Content starts
(** Appending leaves the earlier positions alone. *)
Lemma positioned_app log log' shard l :
  entries log' = entries log ++ l → entry_base_seq log' = entry_base_seq log →
  positioned log' shard = positioned log shard ++
    imap (λ i e, (entry_position log shard (length (entries log) + i) e, e.2)) l.
Proof.
  intros He Hb. unfold positioned. rewrite He, imap_app. f_equal.
  - apply imap_ext. intros i x _. unfold entry_position, seq_at. by rewrite Hb.
  - apply imap_ext. intros i x _. cbn. unfold entry_position, seq_at. by rewrite Hb.
Qed.

Lemma zip_imap {A B} (f : nat → A → B) l : zip (imap f l) l = imap (λ i x, (f i x, x)) l.
Proof. revert f. induction l as [|x l IH]; intros f; cbn; [done|]. f_equal. apply IH. Qed.

(** What following [page_next] reads: one entry is lost at every page end. *)
Fixpoint skipping {A} (fuel limit : nat) (l : list A) : list A :=
  match fuel with
  | O => []
  | S fuel => take limit l ++ skipping fuel limit (drop (S limit) l)
  end.

Lemma skipping_nil {A} fuel limit : skipping fuel limit (@nil A) = [].
Proof. induction fuel; cbn; [done|]. by rewrite take_nil. Qed.

Lemma skipping_length {A} fuel limit (l : list A) :
  (limit < length l)%nat → (length (skipping fuel limit l) < length l)%nat.
Proof.
  revert l. induction fuel as [|fuel IH]; intros l Hl; cbn [skipping]; [cbn; lia|].
  rewrite length_app, length_take.
  destruct (decide (limit < length (drop (S limit) l))%nat) as [H|H].
  - specialize (IH _ H). rewrite length_drop in IH. lia.
  - assert (length (skipping fuel limit (drop (S limit) l)) ≤ length (drop (S limit) l))%nat as Hle.
    { destruct fuel; cbn [skipping]; [cbn; lia|]. rewrite length_app, length_take, (drop_ge (drop _ _)) by lia.
      rewrite skipping_nil. cbn. lia. }
    rewrite length_drop in Hle. lia.
Qed.

Lemma skipping_exact {A} fuel limit (l : list A) :
  (length l ≤ fuel)%nat → (0 < limit)%nat → skipping (S fuel) limit l = l ↔ (length l ≤ limit)%nat.
Proof.
  intros Hf Hlim. split.
  - intros E. destruct (decide (limit < length l)%nat) as [H|H]; [|lia].
    apply (skipping_length (S fuel)) in H. rewrite E in H. lia.
  - intros H. cbn [skipping]. by rewrite take_ge, drop_ge, skipping_nil, app_nil_r by lia.
Qed.

Lemma take_replayed_all position page :
  Forall (λ e, replays (Cmd:=Cmd) position e = true) page → take_replayed position page = (page, false).
Proof. induction 1 as [|e page He _ IH]; cbn; [done|]. by rewrite He, IH. Qed.
(* ===== verification/JsonEquality.v ===== *)
(** Exact JSON equality bytes of [fireweed-core/src/queue_json.rs]: the iterative,
    byte-limited encoder with its reservations, a recursive reference encoding, and
    the equality of [serde_json] values it stands for. *)
From Stdlib Require Import Strings.Ascii.
From S2P Require Import Prelude Identity Field IndexKey.

(** ** JSON values *)

(** [serde_json::Number] in one of its builds: its text, its [u64], [i64] and [f64]
    readings (the last as bits) and its equality. [literal_numbers] tells the build
    that keeps the literal, which [current_json_equality_encoding] finds out by
    comparing the two zeros. *)
Class JsonNumber (N : Type) := {
  literal_numbers : bool;
  number_text : N → string;
  as_u64 : N → option Z;
  as_i64 : N → option Z;
  as_f64 : N → option Z;
  number_eqb : N → N → bool;
}.

(** A map is its entries in iteration order. *)
Inductive Value {N : Type} :=
| VNull
| VBool (b : bool)
| VNumber (n : N)
| VString (s : string)
| VArray (values : list Value)
| VObject (values : list (string * Value)).
Arguments Value : clear implicits.

Definition assoc {A} (k : string) (m : list (string * A)) : option A :=
  snd <$> List.find (λ e : string * A, String.eqb e.1 k) m.

(** [PartialEq] of [serde_json::Value]: maps are equal when they have as many keys and
    every key of one is in the other with an equal value. *)
Fixpoint json_eqb {N} `{JsonNumber N} (v w : Value N) {struct v} : bool :=
  match v, w with
  | VNull, VNull => true
  | VBool a, VBool b => Bool.eqb a b
  | VNumber a, VNumber b => number_eqb a b
  | VString a, VString b => String.eqb a b
  | VArray a, VArray b =>
      (fix eqs (a b : list (Value N)) {struct a} : bool :=
         match a, b with
         | [], [] => true
         | x :: a, y :: b => json_eqb x y && eqs a b
         | _, _ => false
         end) a b
  | VObject a, VObject b =>
      (length a =? length b)%nat &&
      (fix all (a : list (string * Value N)) : bool :=
         match a with
         | [] => true
         | (k, x) :: a => match assoc k b with Some y => json_eqb x y | None => false end && all a
         end) a
  | _, _ => false
  end.
(* ===== verification/UniqueStream.v ===== *)
(** The streamed uniqueness check: the reducer of one unique tuple of
    [fireweed-engine/src/queue_unique_stream.rs] and the loop over a grouped
    evidence stream of [fireweed-queue-spool/src/evidence.rs]. Reading the spool is a
    list of rows; the bytes counted are those the reducer retains. *)
From S2P Require Import Prelude Identity Field Records Commit FieldView Snapshot Uniqueness.
From S2P Require Import CommitPlan UniquePlan Admission.

(** ** Evidence *)

Inductive UniqueClaimOrigin := OriginAdministrative | OriginOrdinary.
#[export] Instance UniqueClaimOrigin_eq_dec : EqDecision UniqueClaimOrigin.
Proof. solve_decision. Defined.

Inductive ScratchUniqueEffect :=
| ERelease (owner : RecordIdentity)
| EClaim (owner : RecordIdentity) (origin : UniqueClaimOrigin)
| EObserve.

Record ScratchUniqueEvidence := mkScratchUniqueEvidence {
  se_loaded : bool;
  se_owner : option RecordIdentity;
  se_effect : ScratchUniqueEffect;
}.

(** Evidence with the tuple it is about ([borrowed]). *)
Record UniqueEvidence := mkUniqueEvidence {
  ue_tuple : UniqueIdentity;
  ue_loaded : bool;
  ue_owner : option RecordIdentity;
  ue_effect : ScratchUniqueEffect;
}.
Definition borrowed (x : ScratchUniqueEvidence) (tuple : UniqueIdentity) : UniqueEvidence :=
  mkUniqueEvidence tuple (se_loaded x) (se_owner x) (se_effect x).

Record UniqueTupleDecision := mkUniqueTupleDecision {
  administrative_collision : bool;
  final_collision : bool;
}.

(** ** The reducer *)

Definition collection_of (t : UniqueIdentity) : option string := t.1.1.

Definition checked_mul_u64 (x y : Z) : option Z := if x * y <=? u64_max then Some (x * y) else None.

(** [RetainedOwner::copy]: the owner and the bytes charged for it. *)
Definition retained_bytes (owner : RecordIdentity) : QueueResult Z :=
  ok_or (n ← checked_add_u64 (byte_len (as_bytes owner.2)) (from_option (λ c, byte_len (as_bytes c)) 0 owner.1);
         n ← checked_mul_u64 n 4; checked_add_u64 n 1024) (unknown "unique owner allocation overflow").
Definition RetainedOwner : Type := RecordIdentity * Z.

Record UniqueTupleReducer := mkUniqueTupleReducer {
  ur_tuple : UniqueIdentity;
  ur_initial : option RecordIdentity;
  ur_released : bool;
  ur_claimant : option RetainedOwner;
  ur_administrative : option RetainedOwner;
  ur_administrative_collision : bool;
  ur_final_collision : bool;
  ur_poisoned : bool;
}.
Content ends
• **What you are asked to do**
From the entries above, restate word for word the lines from the line containing "(* ===== verification/JsonEquality.v ===== *)" to the line containing "readings (the last", both ends included, and nothing more.

• **Written reply**
(* ===== verification/JsonEquality.v ===== *)
(** Exact JSON equality bytes of [fireweed-core/src/queue_json.rs]: the iterative,
    byte-limited encoder with its reservations, a recursive reference encoding, and
    the equality of [serde_json] values it stands for. *)
From Stdlib Require Import Strings.Ascii.
From S2P Require Import Prelude Identity Field IndexKey.

(** ** JSON values *)

(** [serde_json::Number] in one of its builds: its text, its [u64], [i64] and [f64]
    readings (the last as bits) and its equality. [literal_numbers] tells the build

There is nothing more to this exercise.